Elisa Sighicelli (Torino, 1968) esplora la materialità e la percezione delle immagini, a partire dalla fotografia, si concentra sulla trasfigurazione di dettagli della realtà come mezzo per rinnovare il nostro sguardo.
Luca Vitone (Genova, 1964; vive a Berlino) concentra la propria ricerca sul concetto di luogo. Fin dagli anni Ottanta esplora il modo in cui i territori costruiscono la propria identità attraverso la produzione culturale — dall’arte all’architettura, dalla cartografia alla musica, fino al cibo, alle associazioni politiche e alle minoranze etniche — invitandoci a riconoscere ciò che, in fondo, già conosciamo.
Klara Zetterholm (Stoccolma, 1991) lavora con scultura, pittura, installazione e assemblaggio. La sua pratica si sviluppa intorno alla paleoantropologia fittizia e all’archeologia forense speculativa, affrontando temi quali il tempo non lineare, la mitologia e l’evoluzione umana.

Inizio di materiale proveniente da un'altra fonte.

(** One [InitPacket] on a packet that carries the session's own block
    and asks for privacy. *)
Lemma InitPacket_own_block (sp : loc) (u : UsmSecurityParameters)
    (h : gmap loc UsmSecurityParameters) (packet : SnmpPacket) :
  h !! sp = Some u ->
  AuthNoPriv < Z.land (MsgFlags packet) AuthPriv ->
  SecurityParameters packet = UsmPtr sp ->
  let u' :=
    if isAESFamily (PrivacyProtocol u) then
      set_PrivacyParameters (PutUint64 (AddUint64 (localAESSalt u) 1))
        (set_localAESSalt (AddUint64 (localAESSalt u) 1) u)
    else
      set_PrivacyParameters
        (PutUint32 (AuthoritativeEngineBoots u)
         ++ PutUint32 (AddUint32 (localDESSalt u) 1))
        (set_localDESSalt (AddUint32 (localDESSalt u) 1) u) in
  InitPacket sp packet h = Done (None, <[sp := u']> h).
Proof.
  intros Hsp Hflags Hptr u'. unfold InitPacket, bind, usmAllocateNewSalt, bind,
    load, store, ret. rewrite Hsp.
  assert ((Z.land (MsgFlags packet) AuthPriv >? AuthNoPriv) = true) as Hgt
    by (rewrite Z.gtb_ltb; apply Z.ltb_lt; exact Hflags).
  subst u'. destruct (isAESFamily (PrivacyProtocol u)) eqn:Efam.
  - rewrite Hgt, Hptr. cbn [castUsmSecParams].
    unfold usmSetSalt, bind, load, store, ret.
    rewrite lookup_insert_eq. 
    assert (isAESFamily (PrivacyProtocol (set_localAESSalt
              (AddUint64 (localAESSalt u) 1) u)) = true) as ->
      by (destruct u; exact Efam).
    rewrite insert_insert_eq. reflexivity.
  - rewrite Hgt, Hptr. cbn [castUsmSecParams].
    unfold usmSetSalt, bind, load, store, ret.
    rewrite lookup_insert_eq.
    assert (isAESFamily (PrivacyProtocol (set_localDESSalt
              (AddUint32 (localDESSalt u) 1) u)) = false) as ->
      by (destruct u; exact Efam).
    rewrite insert_insert_eq. destruct u; reflexivity.
Qed.

(** X20. Two packets in a row never carry the same salt: after two
    successive calls of [InitPacket] on packets that ask for privacy and
    carry the session's own parameter block, the PrivacyParameters
    installed by the second call differ from those installed by the
    first, also when the counter wraps around. *)
Theorem consecutive_salts_differ (sp : loc) (u : UsmSecurityParameters)
    (h : gmap loc UsmSecurityParameters) (packet1 packet2 : SnmpPacket) :
  h !! sp = Some u ->
  AuthNoPriv < Z.land (MsgFlags packet1) AuthPriv ->
  AuthNoPriv < Z.land (MsgFlags packet2) AuthPriv ->
  SecurityParameters packet1 = UsmPtr sp ->
  SecurityParameters packet2 = UsmPtr sp ->
  exists h1 h2 u1 u2,
    InitPacket sp packet1 h = Done (None, h1)
    /\ InitPacket sp packet2 h1 = Done (None, h2)
    /\ h1 !! sp = Some u1 /\ h2 !! sp = Some u2
    /\ PrivacyParameters u1 <> PrivacyParameters u2.
Proof.
  intros Hsp Hf1 Hf2 Hp1 Hp2.
  pose proof (InitPacket_own_block sp u h packet1 Hsp Hf1 Hp1) as H1.
  cbv zeta in H1.
  set (u1 := if isAESFamily (PrivacyProtocol u) then _ else _) in H1.
  assert (<[sp := u1]> h !! sp = Some u1) as Hsp1 by apply lookup_insert_eq.
  pose proof (InitPacket_own_block sp u1 _ packet2 Hsp1 Hf2 Hp2) as H2.
  cbv zeta in H2.
  set (u2 := if isAESFamily (PrivacyProtocol u1) then _ else _) in H2.
  exists (<[sp := u1]> h), (<[sp := u2]> (<[sp := u1]> h)), u1, u2.
  split; [exact H1|]. split; [exact H2|]. split; [exact Hsp1|].
  split; [apply lookup_insert_eq|].
  subst u2 u1. destruct u as [aesSalt desSalt eid boots time name ap pp' a p
                               apass ppass sk pk].
  cbn [PrivacyProtocol localAESSalt localDESSalt AuthoritativeEngineBoots
       set_localAESSalt set_localDESSalt set_PrivacyParameters].
  destruct (isAESFamily p) eqn:Efam;
    cbn [PrivacyProtocol localAESSalt localDESSalt AuthoritativeEngineBoots
         set_localAESSalt set_localDESSalt set_PrivacyParameters
         PrivacyParameters]; rewrite Efam;
    cbn [PrivacyProtocol localAESSalt localDESSalt AuthoritativeEngineBoots
         set_localAESSalt set_localDESSalt set_PrivacyParameters
         PrivacyParameters].
  - intros E. apply PutUint64_inj in E. unfold AddUint64 in E.
    change (2 ^ 64) with 18446744073709551616 in E.
    revert E. Z.div_mod_to_equations. lia.
  - intros E. apply app_inv_head in E. apply PutUint32_inj in E.
    unfold AddUint32 in E. change (2 ^ 32) with 4294967296 in E.
    revert E. Z.div_mod_to_equations. lia.
Qed.

(** X21. [InitPacket] on a packet that asks for privacy but whose
    security parameters are not a USM block fails with the cast's error,
    and on one whose block is of the other privacy family fails with
    [usmSetSalt]'s type error; in both cases the session's salt counter
    has been advanced all the same and no PrivacyParameters are written. *)
Theorem InitPacket_failure_keeps_counter_advanced (sp : loc)
    (u : UsmSecurityParameters) (h : gmap loc UsmSecurityParameters)
    (packet : SnmpPacket) :
  h !! sp = Some u ->
  AuthNoPriv < Z.land (MsgFlags packet) AuthPriv ->
  let aes := isAESFamily (PrivacyProtocol u) in
  let u' := if aes then set_localAESSalt (AddUint64 (localAESSalt u) 1) u
            else set_localDESSalt (AddUint32 (localDESSalt u) 1) u in
  let h' := <[sp := u']> h in
  ((forall s, SecurityParameters packet <> UsmPtr s) ->
   InitPacket sp packet h
   = Done (Some "param SnmpV3SecurityParameters is not of type *UsmSecurityParameters",
           h'))
  /\ (forall s us,
        SecurityParameters packet = UsmPtr s ->
        h' !! s = Some us ->
        isAESFamily (PrivacyProtocol us) = negb aes ->
        InitPacket sp packet h
        = Done (Some (if aes
                      then "salt provided to usmSetSalt is not the correct type for the DES privacy protocol"
                      else "salt provided to usmSetSalt is not the correct type for the AES privacy protocol"),
                h')).
Proof.
  intros Hsp Hflags aes u' h'.
  assert ((Z.land (MsgFlags packet) AuthPriv >? AuthNoPriv) = true) as Hgt
    by (rewrite Z.gtb_ltb; apply Z.ltb_lt; exact Hflags).
  assert (usmAllocateNewSalt sp h
          = Done (if aes then SaltUint64 (AddUint64 (localAESSalt u) 1)
                  else SaltUint32 (AddUint32 (localDESSalt u) 1), h'))
    as Halloc.
  { unfold usmAllocateNewSalt, bind, load, store, ret. rewrite Hsp.
    subst h' u' aes. destruct (isAESFamily (PrivacyProtocol u)); reflexivity. }
  split.
  - intros Hnone. unfold InitPacket, bind. rewrite Halloc, Hgt.
    destruct (SecurityParameters packet) as [s| |];
      [exfalso; exact (Hnone s eq_refl) | reflexivity | reflexivity].
  - intros s us Hptr Hs Hfam. unfold InitPacket, bind.
    rewrite Halloc, Hgt, Hptr. cbn [castUsmSecParams].
    unfold usmSetSalt, bind, load, ret. rewrite Hs, Hfam.
    destruct aes; reflexivity.
Qed.

(** *** Switching the cache *)

(** X22. Switching the password cache off drops the map, and switching
    it on again starts from an empty map, the state the package starts
    in: every key cached before is gone, and a lookup misses.  Switching
    the cache on while it is on keeps the entries, and switching it off
    twice is the same as once. *)
Theorem PasswordCaching_resets (g : Globals) (k : string) :
  passwordKeyHashCache (PasswordCaching false g) = None
  /\ PasswordCaching true (PasswordCaching false g) = initialGlobals
  /\ cacheRead k (PasswordCaching true (PasswordCaching false g))
     = Done (None, initialGlobals)
  /\ (passwordCacheDisable g = false -> PasswordCaching true g = g)
  /\ PasswordCaching false (PasswordCaching false g) = PasswordCaching false g.
Proof.
  assert (PasswordCaching true (PasswordCaching false g) = initialGlobals)
    as Hreset by reflexivity.
  split; [reflexivity|]. split; [exact Hreset|]. split.
  - rewrite Hreset. unfold cacheRead, initialGlobals.
    cbn [passwordKeyHashCache]. rewrite lookup_empty. reflexivity.
  - split; [|reflexivity].
    intros Hon. destruct g as [cache disable]. cbn in Hon. subst disable.
    reflexivity.
Qed.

Festival del Paesaggio di Anacapri
The Observer, X edizione
a cura di Arianna Rosica e Gianluca Riccio
5 settembre – 8 novembre 2026
Francis Alys, Ali Cherri, Irene Fenara, Andrea Francolino, Eva Giolo, Elisa Sighicelli, Luca Vitone, Klara Zetterholm
Progetti speciali: The Flag Project di Andrea Francolino – Villa San Michele
Villa San Michele, Viale Axel Munthe 34 Anacapri (Capri), Napoli
Il Festival del Paesaggio è promosso – grazie all’impegno e alla cura di Arianna Rosica e Gianluca Riccio, dall’Associazione Il Rosaio – Arte e Cultura Contemporanea in collaborazione con Villa San Michele Anacapri, con il sostegno di Fondazione Axel Munthe, della Fondazione Tridama e del Jumeirah Capri Palace Hotel.